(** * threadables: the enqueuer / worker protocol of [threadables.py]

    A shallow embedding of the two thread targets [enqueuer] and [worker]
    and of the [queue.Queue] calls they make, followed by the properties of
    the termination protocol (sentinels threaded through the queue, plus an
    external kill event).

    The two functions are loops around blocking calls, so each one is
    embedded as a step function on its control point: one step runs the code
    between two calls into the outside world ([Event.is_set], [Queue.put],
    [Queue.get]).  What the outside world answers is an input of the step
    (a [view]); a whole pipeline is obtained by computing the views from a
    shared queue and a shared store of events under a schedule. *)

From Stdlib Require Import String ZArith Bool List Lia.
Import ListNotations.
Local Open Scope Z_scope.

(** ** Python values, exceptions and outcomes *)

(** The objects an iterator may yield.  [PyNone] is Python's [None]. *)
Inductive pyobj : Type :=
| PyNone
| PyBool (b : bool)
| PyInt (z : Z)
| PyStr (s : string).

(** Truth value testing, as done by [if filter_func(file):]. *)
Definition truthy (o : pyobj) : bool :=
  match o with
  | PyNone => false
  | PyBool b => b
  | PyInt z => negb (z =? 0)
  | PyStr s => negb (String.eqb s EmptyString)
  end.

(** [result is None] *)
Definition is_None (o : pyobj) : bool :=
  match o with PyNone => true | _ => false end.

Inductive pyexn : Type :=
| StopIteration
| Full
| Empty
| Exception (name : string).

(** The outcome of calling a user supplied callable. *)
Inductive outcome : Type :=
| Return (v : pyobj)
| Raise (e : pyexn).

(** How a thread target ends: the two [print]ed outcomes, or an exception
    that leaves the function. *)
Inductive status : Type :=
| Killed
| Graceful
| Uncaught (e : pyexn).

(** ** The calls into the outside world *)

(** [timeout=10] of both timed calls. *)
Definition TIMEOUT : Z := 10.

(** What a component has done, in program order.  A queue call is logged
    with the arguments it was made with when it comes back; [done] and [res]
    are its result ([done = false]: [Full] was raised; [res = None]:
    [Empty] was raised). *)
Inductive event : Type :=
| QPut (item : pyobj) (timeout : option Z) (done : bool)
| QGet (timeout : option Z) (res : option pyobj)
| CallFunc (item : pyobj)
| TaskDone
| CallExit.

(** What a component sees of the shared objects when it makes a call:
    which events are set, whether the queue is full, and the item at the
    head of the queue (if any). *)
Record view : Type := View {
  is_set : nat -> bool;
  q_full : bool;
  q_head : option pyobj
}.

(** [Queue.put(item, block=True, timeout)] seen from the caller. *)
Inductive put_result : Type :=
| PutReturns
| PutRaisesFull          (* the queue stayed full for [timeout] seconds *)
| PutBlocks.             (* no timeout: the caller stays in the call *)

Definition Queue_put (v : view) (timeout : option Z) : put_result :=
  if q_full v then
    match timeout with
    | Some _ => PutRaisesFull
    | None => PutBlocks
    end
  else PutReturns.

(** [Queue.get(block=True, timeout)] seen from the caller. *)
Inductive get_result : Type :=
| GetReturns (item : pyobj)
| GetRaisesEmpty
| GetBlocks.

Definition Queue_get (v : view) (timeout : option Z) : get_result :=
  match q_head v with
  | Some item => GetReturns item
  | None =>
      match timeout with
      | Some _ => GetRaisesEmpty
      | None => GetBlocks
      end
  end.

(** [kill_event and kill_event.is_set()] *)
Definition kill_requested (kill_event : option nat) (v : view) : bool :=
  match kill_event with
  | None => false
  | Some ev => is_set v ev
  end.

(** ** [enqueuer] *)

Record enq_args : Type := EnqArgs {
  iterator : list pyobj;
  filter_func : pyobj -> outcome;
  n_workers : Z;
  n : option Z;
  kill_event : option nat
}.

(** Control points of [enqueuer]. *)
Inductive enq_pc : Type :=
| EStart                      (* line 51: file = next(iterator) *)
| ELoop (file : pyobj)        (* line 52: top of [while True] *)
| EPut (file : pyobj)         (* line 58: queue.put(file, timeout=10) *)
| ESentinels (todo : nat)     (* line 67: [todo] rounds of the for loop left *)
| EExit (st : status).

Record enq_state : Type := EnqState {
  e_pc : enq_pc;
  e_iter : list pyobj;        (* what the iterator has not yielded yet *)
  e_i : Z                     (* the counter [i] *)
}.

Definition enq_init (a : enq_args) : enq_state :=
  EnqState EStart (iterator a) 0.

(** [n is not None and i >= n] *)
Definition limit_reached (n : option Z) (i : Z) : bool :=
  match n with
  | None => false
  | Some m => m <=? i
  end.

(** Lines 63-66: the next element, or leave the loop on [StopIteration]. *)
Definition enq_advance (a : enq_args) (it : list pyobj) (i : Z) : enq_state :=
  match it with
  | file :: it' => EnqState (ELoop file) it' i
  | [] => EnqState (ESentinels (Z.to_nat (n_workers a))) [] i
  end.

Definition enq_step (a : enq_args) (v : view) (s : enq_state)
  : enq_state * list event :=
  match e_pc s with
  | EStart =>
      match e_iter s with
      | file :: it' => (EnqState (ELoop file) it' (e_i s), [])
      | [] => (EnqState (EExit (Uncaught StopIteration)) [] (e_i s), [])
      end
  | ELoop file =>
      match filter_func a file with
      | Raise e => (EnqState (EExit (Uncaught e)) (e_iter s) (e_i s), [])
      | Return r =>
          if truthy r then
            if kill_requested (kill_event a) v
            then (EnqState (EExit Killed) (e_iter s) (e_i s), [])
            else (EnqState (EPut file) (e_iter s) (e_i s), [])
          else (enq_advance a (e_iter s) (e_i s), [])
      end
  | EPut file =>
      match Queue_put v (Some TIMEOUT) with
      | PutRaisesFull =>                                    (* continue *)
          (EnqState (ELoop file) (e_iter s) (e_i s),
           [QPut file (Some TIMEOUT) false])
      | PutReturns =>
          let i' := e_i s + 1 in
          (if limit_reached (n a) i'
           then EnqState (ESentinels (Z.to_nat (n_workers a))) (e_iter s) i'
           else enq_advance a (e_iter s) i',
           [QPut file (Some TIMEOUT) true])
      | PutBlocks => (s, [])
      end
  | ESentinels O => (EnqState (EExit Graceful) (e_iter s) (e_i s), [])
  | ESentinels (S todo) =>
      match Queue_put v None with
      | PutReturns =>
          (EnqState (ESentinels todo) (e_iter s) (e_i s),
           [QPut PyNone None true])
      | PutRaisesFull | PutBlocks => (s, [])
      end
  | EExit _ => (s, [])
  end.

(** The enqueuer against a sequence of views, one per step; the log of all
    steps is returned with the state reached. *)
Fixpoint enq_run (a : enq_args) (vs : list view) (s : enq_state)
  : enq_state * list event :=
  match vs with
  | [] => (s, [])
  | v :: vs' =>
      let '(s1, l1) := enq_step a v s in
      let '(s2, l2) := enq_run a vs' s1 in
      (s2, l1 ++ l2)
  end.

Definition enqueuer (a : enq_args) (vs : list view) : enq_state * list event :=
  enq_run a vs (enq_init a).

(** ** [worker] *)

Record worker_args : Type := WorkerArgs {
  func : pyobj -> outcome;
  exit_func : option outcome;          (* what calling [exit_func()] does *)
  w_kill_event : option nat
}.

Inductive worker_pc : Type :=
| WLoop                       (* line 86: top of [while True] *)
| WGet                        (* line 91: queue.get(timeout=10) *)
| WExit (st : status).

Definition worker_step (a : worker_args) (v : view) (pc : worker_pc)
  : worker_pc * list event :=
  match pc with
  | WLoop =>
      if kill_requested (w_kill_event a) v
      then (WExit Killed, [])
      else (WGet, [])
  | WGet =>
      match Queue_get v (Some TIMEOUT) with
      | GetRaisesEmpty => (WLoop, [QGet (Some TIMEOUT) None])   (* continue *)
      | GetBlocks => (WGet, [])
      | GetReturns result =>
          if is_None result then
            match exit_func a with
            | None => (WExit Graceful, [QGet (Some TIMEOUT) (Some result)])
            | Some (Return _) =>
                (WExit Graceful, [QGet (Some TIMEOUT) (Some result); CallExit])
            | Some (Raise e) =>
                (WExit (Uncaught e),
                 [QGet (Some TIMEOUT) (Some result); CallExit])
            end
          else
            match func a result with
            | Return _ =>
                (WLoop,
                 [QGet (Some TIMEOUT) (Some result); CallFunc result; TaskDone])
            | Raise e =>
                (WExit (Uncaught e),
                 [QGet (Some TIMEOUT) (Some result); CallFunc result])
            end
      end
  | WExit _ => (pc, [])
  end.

____________

:: REQUIRED ACTION ::
Return exactly what appears above, from the first line of the entries to the line with "PyBool (b : bool)", inclusive.

:: RESULT FOR THIS EXERCISE ::
(** * threadables: the enqueuer / worker protocol of [threadables.py]

    A shallow embedding of the two thread targets [enqueuer] and [worker]
    and of the [queue.Queue] calls they make, followed by the properties of
    the termination protocol (sentinels threaded through the queue, plus an
    external kill event).

    The two functions are loops around blocking calls, so each one is
    embedded as a step function on its control point: one step runs the code
    between two calls into the outside world ([Event.is_set], [Queue.put],
    [Queue.get]).  What the outside world answers is an input of the step
    (a [view]); a whole pipeline is obtained by computing the views from a
    shared queue and a shared store of events under a schedule. *)

From Stdlib Require Import String ZArith Bool List Lia.
Import ListNotations.
Local Open Scope Z_scope.

(** ** Python values, exceptions and outcomes *)

(** The objects an iterator may yield.  [PyNone] is Python's [None]. *)
Inductive pyobj : Type :=
| PyNone
| PyBool (b : bool)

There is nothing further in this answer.